■ Activity: This exercise needs the complete data reproduced exactly.

** Opening Stored data block **

(** A frame for a room that is accepted: its index is handed out, and the driver
    returns what has to be stored and sent. *)
Lemma room_frame_ordered `{!StorageOk S} sid frame d acts d' :
  RoomManager.winv (world_of d) →
  session_opcode (FrameHeader.opcode_enum (Frame.header frame)) = false →
  Sequencer.is_welcome frame = false →
  process_event (FrameReceived sid frame) d = (Ok acts, d') →
  let room := FrameHeader.room_id (Frame.header frame) in
  let next d := Sequencer.next_of room (RoomManager.sequencer (room_manager d), storage d) in
  ∃ rest, let f := Sequencer.rebuild_frame_with_index frame (next d) in
    acts = [PersistFrame room (next d) f; PersistFrame room (next d) f; BroadcastToRoom room f None] ++ rest
    ∧ (rest = [] ∨ ∃ st, rest = [PersistMlsState room st])
    ∧ RoomManager.winv (world_of d') ∧ (∀ r, log (storage d') r = log (storage d) r)
    ∧ next d' = next d + 1.
Proof.
  intros Hi Ho Hw Hp room next.
  destruct (connections d !! sid) as [c|] eqn:Hc; swap 1 2.
  { cbn [process_event] in Hp. unfold handle_frame_received in Hp.
    destruct (driver_now_spec d) as (now & e & Hn). munfold. rewrite Hn in Hp. cbn in Hp. by rewrite Hc in Hp. }
  destruct (handle_room_frame sid frame d c Hc Ho) as (now & e & _ & Heq). rewrite Hp in Heq. clear Hp.
  set (d1 := with_world _ d) in *. unfold route_room_frame, process_room_frame, on_rooms in Heq.
  rewrite Hw in Heq. munfold.
  destruct (RoomManager.process_frame frame (world_of d1)) as [[racts|e'|] w'] eqn:Hpf;
    cbn [map_err] in Heq; [|by simplify_eq..].
  destruct (RoomManager.process_frame_Ok frame (world_of d1) racts w' Hi Hpf)
    as (group & sacts & t & extra & _ & _ & _ & _ & -> & Hx & Hl & Hi' & Hacts).
  rewrite Hw in Hacts. destruct Hacts as (i & -> & _ & Hin & Hnext). fold room in Hin, Hnext, Hx.
  assert (next d = i) as -> by exact Hin.
  destruct Hx as [->|[st ->]]; cbn in Heq; munfold; cbn in Heq; injection Heq as -> ->.
  - exists []. split_and!; auto.
  - exists [PersistMlsState room st]. split_and!; eauto.
Qed.

(** Room processing does not ask for a handshake.  For every frame that is
    not a session-layer frame, the driver's answer and all of its state other
    than the connection entry itself are the same whatever state the sender's
    connection is in: never authenticated, authenticated or closed. *)
Theorem room_frames_ignore_handshake sid frame d c cs :
  connections d !! sid = Some c →
  session_opcode (FrameHeader.opcode_enum (Frame.header frame)) = false →
  let d2 := with_connections (<[sid := Connection.with_state cs c]> (connections d)) d in
  let '(r, d') := process_event (FrameReceived sid frame) d in
  let '(r2, d2') := process_event (FrameReceived sid frame) d2 in
  r2 = r ∧ registry d2' = registry d' ∧ room_manager d2' = room_manager d' ∧ storage d2' = storage d'.
Proof.
  intros Hc Ho d2. destruct (handle_room_frame sid frame d c Hc Ho) as (now & e & Hn & ->).
  destruct (handle_room_frame sid frame d2 (Connection.with_state cs c)) as (now2 & e2 & Hn2 & ->);
    [by apply lookup_insert_eq|done|].
  specialize (Hn (connections d)). specialize (Hn2 (connections d)).
  assert (with_connections (connections d) d = d) as Hid by by destruct d. rewrite Hid in Hn.
  replace (with_connections (connections d) d2) with d in Hn2 by by destruct d.
  rewrite Hn in Hn2. injection Hn2 as <- <-.
  cbn [d2 with_connections room_manager storage].
  set (d1 := with_world {| RoomManager.rm := room_manager d; RoomManager.env := e;
    RoomManager.store := storage d |} d) in *.
  match goal with |- context [route_room_frame sid frame now ?dd] =>
    lazymatch dd with d1 => fail | _ =>
      change dd with (with_connections (connections d2) d1) end end.
  rewrite blind_route. cbn. by destruct (route_room_frame sid frame now d1) as [r d'].
Qed.

(** A Welcome subscribes its sender, not its recipient, and does so before any
    check: whatever becomes of the frame, even when it is refused, the session
    that sent it receives the room's broadcasts from then on. *)
Theorem welcome_subscribes_sender sid frame d c :
  dinv d → connections d !! sid = Some c →
  FrameHeader.opcode_enum (Frame.header frame) = Some Opcode.Welcome →
  sid ∈ sessions_in_room (FrameHeader.room_id (Frame.header frame))
          (snd (process_event (FrameReceived sid frame) d)).
Proof.
  intros Hd Hc Ho. destruct (handle_room_frame sid frame d c Hc ltac:(by rewrite Ho)) as (now & e & _ & ->).
  set (d1 := with_world _ d). set (room := FrameHeader.room_id (Frame.header frame)).
  assert (registry (snd (route_room_frame sid frame now d1))
          = snd (ConnectionRegistry.subscribe sid room (registry d))) as Hreg.
  { unfold route_room_frame, Sequencer.is_welcome. rewrite Ho. munfold. unfold on_registry. fold room.
    change (registry d1) with (registry d).
    destruct (ConnectionRegistry.subscribe sid room (registry d)) as [b reg]. cbn.
    pose proof (keeps_process_room_frame sid frame (with_registry reg d1)) as Hk.
    destruct (process_room_frame sid frame (with_registry reg d1)) as [[] d3]; exact Hk. }
  unfold sessions_in_room, ConnectionRegistry.sessions_in_room. apply elem_of_elements.
  change (sid ∈ ConnectionRegistry.at_key (ConnectionRegistry.room_subscriptions
    (registry (snd (route_room_frame sid frame now d1)))) room). rewrite Hreg.
  assert (is_Some (ConnectionRegistry.sessions (registry d) !! sid)) as Hs.
  { apply elem_of_dom. rewrite <-(dinv_dom _ Hd). by eapply elem_of_dom_2. }
  pose proof (ConnectionRegistry.run_spec (ConnectionRegistry.Subscribe sid room) (registry d)
    (dinv_registry _ Hd)) as (_ & _ & HR).
  rewrite subscribe_run. apply HR. right. done.
Qed.
End driver.

Section memory.
Context `{PayloadCodec} {T : Type} `{Environment T} `{OpenMls T} `{Ed25519}.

** Closing Stored data block **

■ Response box:
(** A frame for a room that is accepted: its index is handed out, and the driver
    returns what has to be stored and sent. *)
Lemma room_frame_ordered `{!StorageOk S} sid frame d acts d' :
  RoomManager.winv (world_of d) →
  session_opcode (FrameHeader.opcode_enum (Frame.header frame)) = false →
  Sequencer.is_welcome frame = false →
  process_event (FrameReceived sid frame) d = (Ok acts, d') →
  let room := FrameHeader.room_id (Frame.header frame) in
  let next d := Sequencer.next_of room (RoomManager.sequencer (room_manager d), storage d) in
  ∃ rest, let f := Sequencer.rebuild_frame_with_index frame (next d) in
    acts = [PersistFrame room (next d) f; PersistFrame room (next d) f; BroadcastToRoom room f None] ++ rest
    ∧ (rest = [] ∨ ∃ st, rest = [PersistMlsState room st])
    ∧ RoomManager.winv (world_of d') ∧ (∀ r, log (storage d') r = log (storage d) r)
    ∧ next d' = next d + 1.
Proof.
  intros Hi Ho Hw Hp room next.
  destruct (connections d !! sid) as [c|] eqn:Hc; swap 1 2.
  { cbn [process_event] in Hp. unfold handle_frame_received in Hp.
    destruct (driver_now_spec d) as (now & e & Hn). munfold. rewrite Hn in Hp. cbn in Hp. by rewrite Hc in Hp. }
  destruct (handle_room_frame sid frame d c Hc Ho) as (now & e & _ & Heq). rewrite Hp in Heq. clear Hp.
  set (d1 := with_world _ d) in *. unfold route_room_frame, process_room_frame, on_rooms in Heq.
  rewrite Hw in Heq. munfold.
  destruct (RoomManager.process_frame frame (world_of d1)) as [[racts|e'|] w'] eqn:Hpf;
    cbn [map_err] in Heq; [|by simplify_eq..].
  destruct (RoomManager.process_frame_Ok frame (world_of d1) racts w' Hi Hpf)
    as (group & sacts & t & extra & _ & _ & _ & _ & -> & Hx & Hl & Hi' & Hacts).
  rewrite Hw in Hacts. destruct Hacts as (i & -> & _ & Hin & Hnext). fold room in Hin, Hnext, Hx.
  assert (next d = i) as -> by exact Hin.
  destruct Hx as [->|[st ->]]; cbn in Heq; munfold; cbn in Heq; injection Heq as -> ->.
  - exists []. split_and!; auto.
  - exists [PersistMlsState room st]. split_and!; eauto.
Qed.

(** Room processing does not ask for a handshake.  For every frame that is
    not a session-layer frame, the driver's answer and all of its state other
    than the connection entry itself are the same whatever state the sender's
    connection is in: never authenticated, authenticated or closed. *)
Theorem room_frames_ignore_handshake sid frame d c cs :
  connections d !! sid = Some c →
  session_opcode (FrameHeader.opcode_enum (Frame.header frame)) = false →
  let d2 := with_connections (<[sid := Connection.with_state cs c]> (connections d)) d in
  let '(r, d') := process_event (FrameReceived sid frame) d in
  let '(r2, d2') := process_event (FrameReceived sid frame) d2 in
  r2 = r ∧ registry d2' = registry d' ∧ room_manager d2' = room_manager d' ∧ storage d2' = storage d'.
Proof.
  intros Hc Ho d2. destruct (handle_room_frame sid frame d c Hc Ho) as (now & e & Hn & ->).
  destruct (handle_room_frame sid frame d2 (Connection.with_state cs c)) as (now2 & e2 & Hn2 & ->);
    [by apply lookup_insert_eq|done|].
  specialize (Hn (connections d)). specialize (Hn2 (connections d)).
  assert (with_connections (connections d) d = d) as Hid by by destruct d. rewrite Hid in Hn.
  replace (with_connections (connections d) d2) with d in Hn2 by by destruct d.
  rewrite Hn in Hn2. injection Hn2 as <- <-.
  cbn [d2 with_connections room_manager storage].
  set (d1 := with_world {| RoomManager.rm := room_manager d; RoomManager.env := e;
    RoomManager.store := storage d |} d) in *.
  match goal with |- context [route_room_frame sid frame now ?dd] =>
    lazymatch dd with d1 => fail | _ =>
      change dd with (with_connections (connections d2) d1) end end.
  rewrite blind_route. cbn. by destruct (route_room_frame sid frame now d1) as [r d'].
Qed.

(** A Welcome subscribes its sender, not its recipient, and does so before any
    check: whatever becomes of the frame, even when it is refused, the session
    that sent it receives the room's broadcasts from then on. *)
Theorem welcome_subscribes_sender sid frame d c :
  dinv d → connections d !! sid = Some c →
  FrameHeader.opcode_enum (Frame.header frame) = Some Opcode.Welcome →
  sid ∈ sessions_in_room (FrameHeader.room_id (Frame.header frame))
          (snd (process_event (FrameReceived sid frame) d)).
Proof.
  intros Hd Hc Ho. destruct (handle_room_frame sid frame d c Hc ltac:(by rewrite Ho)) as (now & e & _ & ->).
  set (d1 := with_world _ d). set (room := FrameHeader.room_id (Frame.header frame)).
  assert (registry (snd (route_room_frame sid frame now d1))
          = snd (ConnectionRegistry.subscribe sid room (registry d))) as Hreg.
  { unfold route_room_frame, Sequencer.is_welcome. rewrite Ho. munfold. unfold on_registry. fold room.
    change (registry d1) with (registry d).
    destruct (ConnectionRegistry.subscribe sid room (registry d)) as [b reg]. cbn.
    pose proof (keeps_process_room_frame sid frame (with_registry reg d1)) as Hk.
    destruct (process_room_frame sid frame (with_registry reg d1)) as [[] d3]; exact Hk. }
  unfold sessions_in_room, ConnectionRegistry.sessions_in_room. apply elem_of_elements.
  change (sid ∈ ConnectionRegistry.at_key (ConnectionRegistry.room_subscriptions
    (registry (snd (route_room_frame sid frame now d1)))) room). rewrite Hreg.
  assert (is_Some (ConnectionRegistry.sessions (registry d) !! sid)) as Hs.
  { apply elem_of_dom. rewrite <-(dinv_dom _ Hd). by eapply elem_of_dom_2. }
  pose proof (ConnectionRegistry.run_spec (ConnectionRegistry.Subscribe sid room) (registry d)
    (dinv_registry _ Hd)) as (_ & _ & HR).
  rewrite subscribe_run. apply HR. right. done.
Qed.
End driver.

Section memory.
Context `{PayloadCodec} {T : Type} `{Environment T} `{OpenMls T} `{Ed25519}.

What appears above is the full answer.